Les Joad font partie de cette grande histoire collective et tragique et nous allons vivre avec eux cette épopée de plusieurs mois qui les enfonce toujours plus loin dans la misère. Celle qui tient le haut du pavé dans la famille, c’est Man, une forte tête. Même si les hommes décident du lendemain, elle finit toujours par avoir le dernier mot. Son obsession, c’est la dislocation de sa famille… pourtant, malgré tous ses efforts, celle-ci s’effiloche. Il y a ceux qui meurent d’épuisement sur la route, ceux qui veulent tenter leur chance seuls, ailleurs que dans le travail de la terre.
Finalement, les scènes présentées dans Les raisins de la colère sont assez répétitives et traduisent l’enfer vécu par la famille Joad : tailler la route, contrôler que tout va bien sous le capot de la voiture, réparer si besoin, dormir, manger si on peut. Nombreuses sont les scènes où la nourriture est présente : Man qui s’attèle au repas, qui fait les courses, les hommes qui dévorent la pitance. Pourtant, dans cette course quotidienne pour la survie, il y a aussi des moments de bonheur – certes rares - : le soir, on joue de l’harmonica, de temps à autre, il y a bal, on se raconte des histoires. Ainsi, pour vivre au plus près du quotidien de ces hommes, Steinbeck laisse la part belle aux dialogues qui composent sans doute environs 80% de l’œuvre. La langue utilisée est celle des paysans qui écorchent les mots et qui possèdent un vocabulaire limité. On est loin des longues tirades richement travaillées des tragédies antiques ou classiques où les personnages ont l’occasion d’épancher toutes leurs émotions, de fouiller tous les sentiments, toutes leurs attentes et de les mettre clairement sur table dans un tête à tête nécessaire.

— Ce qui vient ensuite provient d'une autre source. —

Lemma value_spread D s c (alpha : E) :
  (0 < s)%Z -> well_formed D c ->
  value_at (F := F) (spread s c) (powZ alpha) = value_at (F := F) c (powZ (powZ alpha s)).
Proof.
  intros Hs Hw. pose proof (well_formed_terms D c Hw) as Ht. unfold value_at, terms, spread in *.
  cbn [positions coeffs] in *. revert Ht. generalize (coeffs c).
  induction (positions c) as [|p ps IH]; intros [|x xs] Ht; cbn [map zip zip_with]; try done.
  apply Forall_cons_1 in Ht as [[Hp _] Ht]. rewrite !fsum_cons, IH by done.
  rewrite powZ_mul by lia. by rewrite (Z.mul_comm s p).
Qed.

(** The table of strided powers. *)
Lemma strided_table (alpha : E) s D :
  (0 <= s < 2 ^ 64)%Z -> (0 < D)%Z ->
  exists table, scalar_powers_with_stride alpha s D = Ok table /\ len table = D /\
    forall p, (0 <= p < D)%Z -> get table p = powZ (powZ alpha s) p.
Proof.
  intros Hs HD. unfold scalar_powers_with_stride. destruct (Z.leb_spec D 1) as [HD1|HD1].
  - exists (scalar_powers alpha D). split; [done|]. split; [apply scalar_powers_len; lia|].
    intros p Hp. rewrite scalar_powers_get by lia. replace p with 0%Z by lia. done.
  - rewrite checked_u_in by done. cbn [ok_or obind]. eexists. split; [done|].
    split; [apply scalar_powers_len; lia|]. intros p Hp. rewrite scalar_powers_get by lia.
    unfold field_pow. rewrite field_pow_loop_spec by done.
    replace (1 * powZ alpha s) with (powZ alpha s) by ring. done.
Qed.

Lemma omapM_forall {Er A B} (f : A -> outcome Er B) (g : A -> B) (P : A -> Prop) l :
  (forall a, P a -> f a = Ok (g a)) -> Forall P l -> omapM f l = Ok (map g l).
Proof.
  intros Hf. induction 1 as [|a l Ha _ IH]; cbn [omapM map]; [done|]. by rewrite Hf, IH.
Qed.

(** Sums over well-formed challenges are bounded by [len * D]. *)
Lemma terms_bound D cs :
  Forall (well_formed D) cs -> (0 <= D)%Z ->
  (0 <= checked.Zsum (map (fun ch => len (positions ch)) cs) <= len cs * D)%Z.
Proof.
  intros Hw HD. induction Hw as [|c cs Hc _ IH]; cbn [map checked.Zsum foldr]; [unfold len; cbn; lia|].
  fold (checked.Zsum (map (fun ch => len (positions ch)) cs)). rewrite len_cons.
  pose proof (len_nonneg (positions c)). assert (len (positions c) <= D)%Z; [|lia].
  destruct Hc as [_ Hp _ Hn].
  assert (Hsub : (length (positions c) <= length (seqZ 0 D))%nat).
  { apply (submseteq_length (positions c)), NoDup_submseteq; [done|].
    intros p Hin. apply elem_of_seqZ. rewrite Forall_forall in Hp.
    apply list_elem_of_In in Hin. specialize (Hp p Hin). lia. }
  rewrite length_seqZ in Hsub. unfold len. lia.
Qed.
(* ===== verification/Xof.v ===== *)
(** [akita-challenges/src/sampler/xof.rs]: the SHAKE256 stream of one fold
    coordinate and the buffered cursor that the sampler draws from.  The
    permutation [keccak::f1600] is external; the stream is compared with the
    SHAKE256 sponge over it. *)

From S2P Require Import Prelude Checked.

Definition SHAKE256_RATE : Z := 136.
Definition SHAKE_DOMAIN_SUFFIX : Z := 31.
Definition GROUP_ROOT_LEN : Z := 32.
Definition COORDINATE_INPUT_LEN : Z := GROUP_ROOT_LEN + 8.
Definition XOF_BUFFER_SIZE : Z := 128.

(** [keccak::f1600] on 25 lanes of 64 bits. *)
Class Keccak := f1600 : list Z -> list Z.
Definition lanes_ok (state : list Z) : Prop := len state = 25 /\ Forall (in_u 64) state.
Class KeccakLaws `{Keccak} := f1600_lanes state : lanes_ok state -> lanes_ok (f1600 state).

(** * The absorbed prefix *)

Definition xor_state_byte {Er} (state : list Z) (i byte : Z) : outcome Er (list Z) :=
  update state (i / 8) (fun lane => Z.lxor lane (Z.shiftl byte (8 * (i mod 8)))).

Definition absorb_bytes {Er} (state : list Z) (offset : Z) (bytes : list Z) : outcome Er (list Z) :=
  ofold (fun state '(i, byte) => xor_state_byte state (offset + i) byte)
    (zip (range (len bytes)) bytes) state.

Record IndexedXofPrefix := { prefix_state : list Z }.
Record IndexedShakeReader := { reader_state : list Z; reader_pos : Z }.

Module IndexedXofPrefix.

Definition new (seed : list Z) : outcome string IndexedXofPrefix :=
  if negb (len seed =? GROUP_ROOT_LEN)
  then Err "indexed sparse challenge group root must be exactly 32 bytes"%string
  else
    let* state := absorb_bytes (replicate 25 0) 0 seed in
    Ok {| prefix_state := state |}.

Definition reader `{Keccak} {Er} (p : IndexedXofPrefix) (coordinate_index : Z)
  : outcome Er IndexedShakeReader :=
  let* state := absorb_bytes (prefix_state p) GROUP_ROOT_LEN (to_le_bytes 8 coordinate_index) in
  let* state := xor_state_byte state COORDINATE_INPUT_LEN SHAKE_DOMAIN_SUFFIX in
  let* state := xor_state_byte state (SHAKE256_RATE - 1) 128 in
  Ok {| reader_state := f1600 state; reader_pos := 0 |}.

End IndexedXofPrefix.

Module IndexedShakeReader.
Section reader.
Context `{Keccak} {Er : Type}.

(** [while self.pos < end]: one lane, or the part of it before [stop], per
    round.  The bytes written so far are [out]; every round advances, so the
    distance to [stop] is enough fuel. *)
Fixpoint copy_lanes (fuel : nat) (state : list Z) (pos stop : Z) (out : list Z)
  : outcome Er (list Z) :=
  if pos <? stop then
    match fuel with
    | O => Panic
    | S fuel =>
        let* lane := unwrap (index state (pos / 8)) in
        let lane_offset := pos mod 8 in
        let lane_take := Z.min (8 - lane_offset) (stop - pos) in
        let* part := unwrap (slice (to_le_bytes 8 lane) lane_offset (lane_offset + lane_take)) in
        copy_lanes fuel state (pos + lane_take) stop (out ++ part)
    end
  else Ok out.
(* ===== verification/PositionSample.v ===== *)
(** [akita-challenges/src/sampler/position_sample.rs]: partial Fisher-Yates
    sampling of distinct positions, over a flat permutation for dense
    challenges and over an open-addressing table of the swapped entries for
    sparse ones.  The two samplers agree draw by draw, and every ordered choice
    of positions is the result of exactly one sequence of draws. *)

From S2P Require Import Prelude Checked Serialization Xof.

Definition MAX_STACK_RING_DIM : Z := 2048.
Definition MAX_STACK_TIER_RING_DIM : Z := 2048.

(** * The table of swapped entries *)

Record DistinctPositionScratch := {
  keys : list Z;
  values : list Z;
  generations : list Z;
  generation : Z;
}.

Module DistinctPositionScratch.

Definition new : DistinctPositionScratch :=
  {| keys := []; values := []; generations := []; generation := 0 |}.

(** [Vec::resize(capacity, 0)] on a shorter vector. *)
Definition grow (l : list Z) (capacity : Z) : list Z :=
  l ++ replicate (Z.to_nat (capacity - len l)) 0.
Lemma below_upper : (x * x + y * y <= IZR (upper_sq re im r))%R.
Proof.
  destruct (abs_window re x close_re) as [X _]. destruct (abs_window im y close_im) as [Y _].
  unfold upper_sq. rewrite plus_IZR, !mult_IZR, !plus_IZR, (sq_abs x), (sq_abs y).
  pose proof (Rabs_pos x). pose proof (Rabs_pos y). apply Rplus_le_compat; apply Rmult_le_compat; lra.
Qed.

Lemma above_lower : (IZR (lower_sq re im r) <= x * x + y * y)%R.
Proof.
  assert (Hw : forall a z, (Rabs (IZR a - z) <= IZR r)%R -> (0 <= IZR (Z.max (Z.abs a - r) 0) <= Rabs z)%R).
  { intros a z Ha. destruct (abs_window a z Ha) as [_ Hz]. split; [apply IZR_le; lia|].
    destruct (Z.max_spec (Z.abs a - r) 0) as [[_ ->]|[_ ->]]; [apply Rabs_pos|]. rewrite minus_IZR. lra. }
  destruct (Hw re x close_re), (Hw im y close_im).
  unfold lower_sq. rewrite plus_IZR, !mult_IZR, (sq_abs x), (sq_abs y). apply Rplus_le_compat; apply Rmult_le_compat; lra.
Qed.

(** The upper bound of a value of modulus at most [B] is at most [(B + m)^2]
    when [8 r^2 <= m^2]. *)
Lemma upper_slack (B m : R) : (0 <= B)%R -> (0 <= m)%R -> (x * x + y * y <= B * B)%R ->
  (8 * IZR r * IZR r <= m * m)%R -> (IZR (upper_sq re im r) <= (B + m) * (B + m))%R.
Proof.
  intros HB Hm Hxy Hr. destruct (abs_window re x close_re) as [_ X]. destruct (abs_window im y close_im) as [_ Y].
  apply IZR_le in r_nonneg as R0. rewrite (sq_abs x), (sq_abs y) in Hxy.
  set (a := Rabs x) in *. set (b := Rabs y) in *. set (s := IZR r) in *.
  assert (Ha : (0 <= a)%R) by apply Rabs_pos. assert (Hb : (0 <= b)%R) by apply Rabs_pos.
  assert (Hu : (IZR (upper_sq re im r) <= (a + 2 * s) * (a + 2 * s) + (b + 2 * s) * (b + 2 * s))%R).
  { unfold upper_sq. rewrite plus_IZR, !mult_IZR, !plus_IZR. fold s.
    apply IZR_le in r_nonneg as Q. assert (0 <= IZR (Z.abs re))%R by (apply IZR_le; lia).
    assert (0 <= IZR (Z.abs im))%R by (apply IZR_le; lia). apply Rplus_le_compat; apply Rmult_le_compat; lra. }
  assert (Hsq : ((4 * s * (a + b)) * (4 * s * (a + b)) <= (2 * B * m) * (2 * B * m))%R).
  { assert (((a + b) * (a + b) <= 2 * (B * B))%R) by (pose proof (Rle_0_sqr (a - b)) as Hab; unfold Rsqr in Hab; lra). assert (0 <= s * s)%R by (apply Rle_0_sqr). assert (0 <= B * B)%R by (apply Rle_0_sqr).
    replace (4 * s * (a + b) * (4 * s * (a + b)))%R with (16 * (s * s) * ((a + b) * (a + b)))%R by ring.
    replace (2 * B * m * (2 * B * m))%R with (4 * (B * B) * (m * m))%R by ring.
    apply Rle_trans with (16 * (s * s) * (2 * (B * B)))%R; [apply Rmult_le_compat_l; lra|].
    apply Rle_trans with (4 * (B * B) * (8 * (s * s)))%R; [lra|apply Rmult_le_compat_l; lra]. }
  assert ((4 * s * (a + b) <= 2 * B * m)%R) by (apply Rsqr_incr_0_var; [exact Hsq|nra]). nra.
Qed.
End squares.
(** * Xenia shader microcode analysis and translation driver

    A shallow embedding of [src/xenia/gpu/shader_translator.cc]:
    the analysis pass [Shader::AnalyzeUcode] with its [Gather*] helpers,
    the instruction parsers, the nop predicates of [ParsedAluInstruction]
    and the entry of [ShaderTranslator::TranslateAnalyzedShader].

    Conventions.
    - A [uint32_t] is a [Z]; arithmetic that can leave the 32-bit range is
      wrapped with [u32].  Shifts are [Z.shiftl]/[Z.shiftr], masks [Z.land].
    - A C++ [enum class] is an inductive type inside a module of the same
      name, so that [InstructionStorageTarget.kRegister] reads as in the
      source.  The two ALU opcode enums stay numeric, because the source
      indexes its opcode tables with them.
    - A fixed-size C array is a list, read with [arr_get] and written with
      stdpp's [<[i:=x]>].  An access out of range is undefined behaviour in
      C++; here a read yields the given default and a write does nothing.
    - [std::set<uint32_t>] is [gset Z].
    - Output parameters ([instr], [result], [out_op]) are passed in and
      returned: a parser only assigns some fields, the others keep what the
      caller's default-constructed object had.
    - The declarations of [ucode.h], [shader.h] and [xenos.h] (bit-field
      accessors, enum numbering, small inline helpers) are not part of the
      translated file.  They are taken as parameters, bundled in the
      classes named [...Decl]; module [Xenos] gives one instance, used to
      run the definitions on concrete microcode (modules [Sample...]).
    - The assertion macros ([assert_true], [assert_always], ...) compile to
      nothing in the build that is modelled. *)

From Stdlib Require Import ZArith Lia String.
From stdpp Require Import base decidable option list gmap sets.

Local Open Scope Z_scope.

(** ** Machine integers and arrays *)

Definition u32 (x : Z) : Z := x mod 2 ^ 32.

Definition UINT32_MAX : Z := 2 ^ 32 - 1.

(** [arr[i]] for a C array held as a list. *)
Definition arr_get {A : Type} (d : A) (arr : list A) (i : Z) : A :=
  if i <? 0 then d else default d (arr !! Z.to_nat i).

(** [arr[i] = f(arr[i])]. *)
Definition arr_upd {A : Type} (d : A) (arr : list A) (i : Z) (f : A -> A) : list A :=
  if i <? 0 then arr else <[Z.to_nat i := f (arr_get d arr i)]> arr.

(** A C++ truth test of an integer. *)
Definition nonzero (x : Z) : bool := negb (x =? 0).

Lemma u32_range (x : Z) : 0 <= u32 x < 2 ^ 32.
Proof. unfold u32. apply Z.mod_pos_bound. lia. Qed.

Lemma u32_small (x : Z) : 0 <= x < 2 ^ 32 -> u32 x = x.
Proof. intros H. unfold u32. apply Z.mod_small. exact H. Qed.

(** ** Enumerations *)

Module ShaderType.
Inductive t := kVertex | kPixel.
#[global] Instance eq_dec : EqDecision t.
Proof. solve_decision. Defined.
End ShaderType.

Module ControlFlowOpcode.
Inductive t :=
  | kNop | kExec | kExecEnd | kCondExec | kCondExecEnd | kCondExecPred
  | kCondExecPredEnd | kLoopStart | kLoopEnd | kCondCall | kReturn | kCondJmp
  | kAlloc | kCondExecPredClean | kCondExecPredCleanEnd | kMarkVsFetchDone.
#[global] Instance eq_dec : EqDecision t.
Proof. solve_decision. Defined.
End ControlFlowOpcode.

Module AllocType.
(** The source tests only for [kMemory]. *)
Inductive t := kNone | kVsPosition | kVsInterpolators | kMemory.
#[global] Instance eq_dec : EqDecision t.
Proof. solve_decision. Defined.
End AllocType.

Module FetchOpcode.
(** The enumerators the source names.  The opcode field is five bits wide,
    so a word can hold a value that names none of them: [kOther]. *)
Inductive t :=
  | kVertexFetch | kTextureFetch | kGetTextureBorderColorFrac
  | kGetTextureComputedLod | kGetTextureGradients | kGetTextureWeights
  | kSetTextureLod | kSetTextureGradientsHorz | kSetTextureGradientsVert
  | kOther (raw : Z).
#[global] Instance eq_dec : EqDecision t.
Proof. solve_decision. Defined.
End FetchOpcode.

Module FetchOpDimension.
Inductive t := k1D | k2D | k3DOrStacked | kCube.
#[global] Instance eq_dec : EqDecision t.
Proof. solve_decision. Defined.
End FetchOpDimension.

Module SwizzleSource.
Inductive t := kX | kY | kZ | kW | k0 | k1.
#[global] Instance eq_dec : EqDecision t.
Proof. solve_decision. Defined.
End SwizzleSource.

Module InstructionStorageTarget.
Inductive t :=
  | kNone | kRegister | kInterpolator | kPosition
  | kPointSizeEdgeFlagKillVertex | kExportAddress | kExportData | kColor
  | kDepth.
#[global] Instance eq_dec : EqDecision t.
Proof. solve_decision. Defined.
End InstructionStorageTarget.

Mais les raisins de la colère, c’est aussi l’histoire d’un long voyage d’Est en Ouest, sur la route 66. C’est un voyage exténuant et terrifiant, car la nature américaine, l’environnement immédiat est souvent hostile, inhospitalier, malveillant pour ces voyageurs qui cherchent à s’en protéger (montagnes à gravir, déserts qu’il faut traverser, poussière qui asphyxie…). Le roman se termine d’ailleurs sur une inondation qui met à mal les baraquements de fortune dans lesquels les malheureux s’étaient installés. Par ailleurs, cette nature est aussi indifférente au sort des hommes et Steinbeck aime évoquer la faune qui vaque innocemment à ses occupations sur cette terre que nous partageons : le glissement d’un serpent sur la piste, le trottinement d’un mulot dans un champ.
Incontestablement, Les raisins de la colère s’inscrit dans les grands romans qui traitent de la misère ; c’est une sorte de Germinal à l’Américaine. Nous sommes ici dans la première moitié du XXème siècle, pourtant, malheureusement, sur bien des aspects, il est encore actuel.